Zuständig für die technische Umsetzung ist das Grazer Unternehmen Poet Audio. Seit zwei Monaten sind zwei Mitarbeiter mit dem Programmieren der neuen Software beschäftigt, wie Gründer und CEO Markus Platzer erzählt. Mitapplaudieren kann jeder, der sich zuvor anmeldet (siehe Infobox unten).

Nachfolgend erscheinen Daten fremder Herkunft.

(** ** Pruning *)

Lemma neighbors_of_spec (links : gmap jstr PacketNetworkLink) a b :
  b ∈ nbrs (neighbors_of links) a <->
  exists key l, links !! key = Some l
    /\ ((l.(lk_sourceId) = a /\ l.(lk_targetId) = b) \/ (l.(lk_sourceId) = b /\ l.(lk_targetId) = a)).
Proof.
  unfold neighbors_of.
  assert (Hgen : forall ls : list (jstr * PacketNetworkLink),
    b ∈ nbrs (foldl (fun m p => upsertNeighbor m p.2.(lk_sourceId) p.2.(lk_targetId)) ∅ ls) a <->
    exists p, p ∈ ls /\ ((p.2.(lk_sourceId) = a /\ p.2.(lk_targetId) = b)
                       \/ (p.2.(lk_sourceId) = b /\ p.2.(lk_targetId) = a))).
  { intros ls. induction ls as [|p ls IH] using rev_ind.
    - cbn [foldl]. unfold nbrs. rewrite lookup_empty. set_solver.
    - rewrite foldl_app. cbn [foldl]. rewrite elem_of_upsert, IH.
      setoid_rewrite elem_of_app. setoid_rewrite list_elem_of_singleton.
      split; [intros [(q & ? & ?)|[[-> ->]|[-> ->]]]|intros (q & [?| ->] & [[<- <-]|[<- <-]])]; eauto 10. }
  rewrite Hgen. split.
  - intros ([key l] & Hin%elem_of_map_to_list & ?). by exists key, l.
  - intros (key & l & Hin & ?). exists (key, l). by rewrite elem_of_map_to_list.
Qed.

Lemma filter_kept (nodes : node_map) cutoff id n :
  filter (kept cutoff) nodes !! id = Some n <->
  nodes !! id = Some n /\ (id = self_id \/ cutoff <= n.(nd_lastActivity)).
Proof. apply map_lookup_filter_Some. Qed.

Lemma kept_alive nodes cutoff t id :
  cutoff <= t -> alive nodes t id -> alive (filter (kept cutoff) nodes) t id.
Proof.
  intros Ht (n & E & Hn). exists n. split; [|done]. apply filter_kept. split; [done|].
  destruct Hn; [by left|right; lia].
Qed.

Lemma prune_ok s cutoff : net_ok s -> net_ok (prunePacketNetworkState s cutoff).2.
Proof.
  intros [H1 H2 H3 H4 H5 H6 H7]. unfold prunePacketNetworkState. cbv zeta.
  destruct (negb _); [by constructor|]. cbn [snd].
  set (nodes := filter (kept cutoff) s.(ns_nodes)).
  set (links := filter _ s.(ns_links)).
  assert (Hlinks : forall key l, links !! key = Some l ->
    s.(ns_links) !! key = Some l /\ is_Some (nodes !! l.(lk_sourceId)) /\ is_Some (nodes !! l.(lk_targetId))).
  { intros key l Hl. unfold links in Hl. apply map_lookup_filter_Some in Hl. naive_solver. }
  constructor; cbn.
  - destruct H1 as [n E]. exists n. apply filter_kept. split; [done|by left].
  - intros id n [E _]%filter_kept. by apply (H2 _ _ E).
  - intros key l (E & ? & ?)%Hlinks. destruct (H3 _ _ E) as (? & ? & _). done.
  - apply Forall_forall. intros o [Hf Ho]%list_elem_of_filter.
    destruct (proj1 (Forall_forall _ _) H4 o Ho) as (Hl & Hnr & Ha).
    split; [done|]. split; [done|]. apply Forall_forall. intros id Hid.
    destruct (proj1 (Forall_forall _ _) Hf id Hid) as [n E].
    destruct (proj1 (Forall_forall _ _) Ha id Hid) as (n' & E' & Hn').
    exists n. split; [done|]. apply filter_kept in E as [E _]. by simplify_eq.
  - intros a b. rewrite !neighbors_of_spec.
    split; intros (key & l & E & [?|?]); exists key, l; tauto.
  - intros a b (key & l & E & Hab)%neighbors_of_spec.
    destruct (Hlinks _ _ E) as (E' & _). destruct (H3 _ _ E') as (Hkey & _).
    exists l. destruct Hab as [[<- <-]|[<- <-]]; [by rewrite <- Hkey|].
    by rewrite buildLinkKey_comm, <- Hkey.
  - intros key l E. apply neighbors_of_spec. exists key, l. split; [done|]. by left.
Qed.

Lemma prune_pruned s cutoff :
  (prunePacketNetworkState s cutoff).1 = false ->
  filter (kept cutoff) s.(ns_nodes) = s.(ns_nodes) /\ (prunePacketNetworkState s cutoff).2 = s.
Proof.
  unfold prunePacketNetworkState. cbv zeta.
  destruct (_ =? _)%nat eqn:E; [|done]. intros _. split; [|done].
  apply Nat.eqb_eq in E. apply map_subseteq_size_eq; [apply map_filter_subseteq|lia].
Qed.

(** ** Projecting *)

Section projection.
Context (s : PacketNetworkState) (v : VisibilityOptions).

(** A node of the state that is shown. *)
Definition shown_node (id : jstr) : Prop :=
  exists n, s.(ns_nodes) !! id = Some n /\ isPacketNetworkNodeVisible (Some n) v = true.

Lemma unambiguous_visible n : n.(nd_isAmbiguous) = false -> isPacketNetworkNodeVisible (Some n) v = true.
Proof. intros E. cbn. rewrite E. by destruct (_ ≟ _). Qed.

Context (Hids : map_Forall (fun id n => n.(nd_id) = id) s.(ns_nodes)).

Lemma alias_shown id x : buildKnownSiblingRepeaterAliasMap s v !! id = Some x -> shown_node x.
Proof.
  unfold buildKnownSiblingRepeaterAliasMap. destruct (_ || _); [done|]. cbv zeta.
  generalize (foldl (known_next_hop s.(ns_nodes)) ∅ (all_edges s)). intros known.
  revert id x. change (map_Forall (fun _ x => shown_node x)
    (foldl (alias_edge s.(ns_nodes) known) ∅ (all_edges s))).
  induction (all_edges s) as [|e es IH] using rev_ind; [done|]. rewrite foldl_app. cbn [foldl].
  set (m := foldl _ _ es) in *. unfold alias_edge.
  destruct (s.(ns_nodes) !! e.1) as [n|]; [|done]. destruct (_ || _); [done|].
  destruct (truthy _ ≫= _) as [probable|] eqn:Ep; [|done].
  destruct (_ || _) eqn:Et; [done|]. destruct (bool_decide (e.2 ∈ _)); [|done].
  apply map_Forall_insert_2; [|done]. apply bind_Some in Ep as (pid & _ & Ep).
  apply orb_false_iff in Et as [_ Ha].
  exists probable. rewrite (Hids _ _ Ep). split; [done|]. by apply unambiguous_visible.
Qed.

Lemma projected_shown path id :
  id ∈ (projectCanonicalPathWithAliases s path v (buildKnownSiblingRepeaterAliasMap s v)).(pj_nodes) ->
  shown_node id.
Proof.
  unfold projectCanonicalPathWithAliases. set (al := buildKnownSiblingRepeaterAliasMap s v).
  unfold compactPathSteps. set (steps := _ <$> _). destruct (compact_fold steps) as [Hn _ _].
  cbn [fst snd pj_nodes]. rewrite Hn. intros Hid.
  apply (proj1 (elem_of_dedupe _ _)), (proj1 (elem_of_dedupe _ _)) in Hid.
  unfold shown_ids in Hid. apply list_elem_of_omap in Hid as (st & Hst & Ht).
  apply list_elem_of_fmap in Hst as (p & -> & _). cbn [ps_nodeId path_step] in Ht.
  destruct (isPacketNetworkNodeVisible (s.(ns_nodes) !! p.2) v) eqn:Ev; [|done].
  assert (E : al !! p.2 ?? p.2 = id) by (destruct (al !! p.2 ?? p.2); simplify_eq/=; done).
  destruct (al !! p.2) as [x|] eqn:Ex; simpl in E; subst id; [by apply (alias_shown p.2)|].
  unfold shown_node. destruct (s.(ns_nodes) !! p.2) as [n|]; [|done]. by exists n.
Qed.

(** What the links of the projection satisfy. *)
Definition plink_ok (nodes : node_map) (key : jstr) (l : ProjectedLink) : Prop :=
  key = buildLinkKey l.(pl_sourceId) l.(pl_targetId) /\ l.(pl_sourceId) <> l.(pl_targetId)
  /\ is_Some (nodes !! l.(pl_sourceId)) /\ is_Some (nodes !! l.(pl_targetId))
  /\ l.(pl_hasDirectObservation) || l.(pl_hasHiddenIntermediate) = true.

Definition nodes_shown (nodes : node_map) : Prop :=
  map_Forall (fun id n => s.(ns_nodes) !! id = Some n /\ isPacketNetworkNodeVisible (Some n) v = true) nodes.

Lemma add_shown (ids : list jstr) (nodes : node_map) :
  Forall shown_node ids -> nodes_shown nodes ->
  let nodes' := foldl (fun m id => match s.(ns_nodes) !! id with
                                   | Some node => <[id := node]> m | None => m end) nodes ids in
  nodes_shown nodes' /\ (forall id, is_Some (nodes !! id) -> is_Some (nodes' !! id))
  /\ Forall (fun id => is_Some (nodes' !! id)) ids.
Proof.
  cbv zeta. intros Hids'. revert nodes. induction Hids' as [|id ids (n & E & Ev) Hids' IH];
    intros nodes Hn; [done|]. cbn [foldl]. rewrite E.
  destruct (IH (<[id := n]> nodes)) as (A & B & C); [by apply map_Forall_insert_2|].
  split; [done|]. split.
  - intros id' Hid. apply B. apply lookup_insert_is_Some'. by right.
  - constructor; [|done]. apply B. apply lookup_insert_is_Some'. by left.
Qed.

Lemma project_edges_ok (nodes : node_map) t dashed (es : list (jstr * jstr)) links :
  map_Forall (plink_ok nodes) links ->
  Forall (fun e => is_Some (nodes !! e.1) /\ is_Some (nodes !! e.2)) es ->
  map_Forall (plink_ok nodes) (foldl (project_edge t dashed) links es).
Proof.
  intros Hl Hes. revert links Hl. induction Hes as [|[a b] es [Ha Hb] Hes IH]; intros links Hl; [done|].
  cbn [foldl]. apply IH. unfold project_edge. cbn [fst snd] in *.
  case_bool_decide as Hne; [done|]. destruct (links !! buildLinkKey a b) as [ex|] eqn:E;
    apply map_Forall_insert_2; try done.
  - destruct (Hl _ _ E) as (?&?&?&?&Hor). split_and!; try done. cbn.
    destruct (bool_decide _); [apply orb_true_r|done].
  - split_and!; try done. cbn. by destruct (bool_decide _).
Qed.

(** One observation keeps the nodes shown and the links between them. *)
Definition proj_inv (acc : node_map * gmap jstr ProjectedLink) : Prop :=
  nodes_shown acc.1 /\ is_Some (acc.1 !! self_id) /\ map_Forall (plink_ok acc.1) acc.2.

„Auf der Webseite gibt es eine große Mikrofontaste. Sie schauen das Konzert, drücken die Taste und applaudieren“, erklärt Platzer. Wegen der Zeitverzögerung würde Klatschen nach jedem Stück das Konzert allerdings zu sehr in die Länge ziehen – Applaus gibt es daher nach dem ersten Teil sowie am Ende.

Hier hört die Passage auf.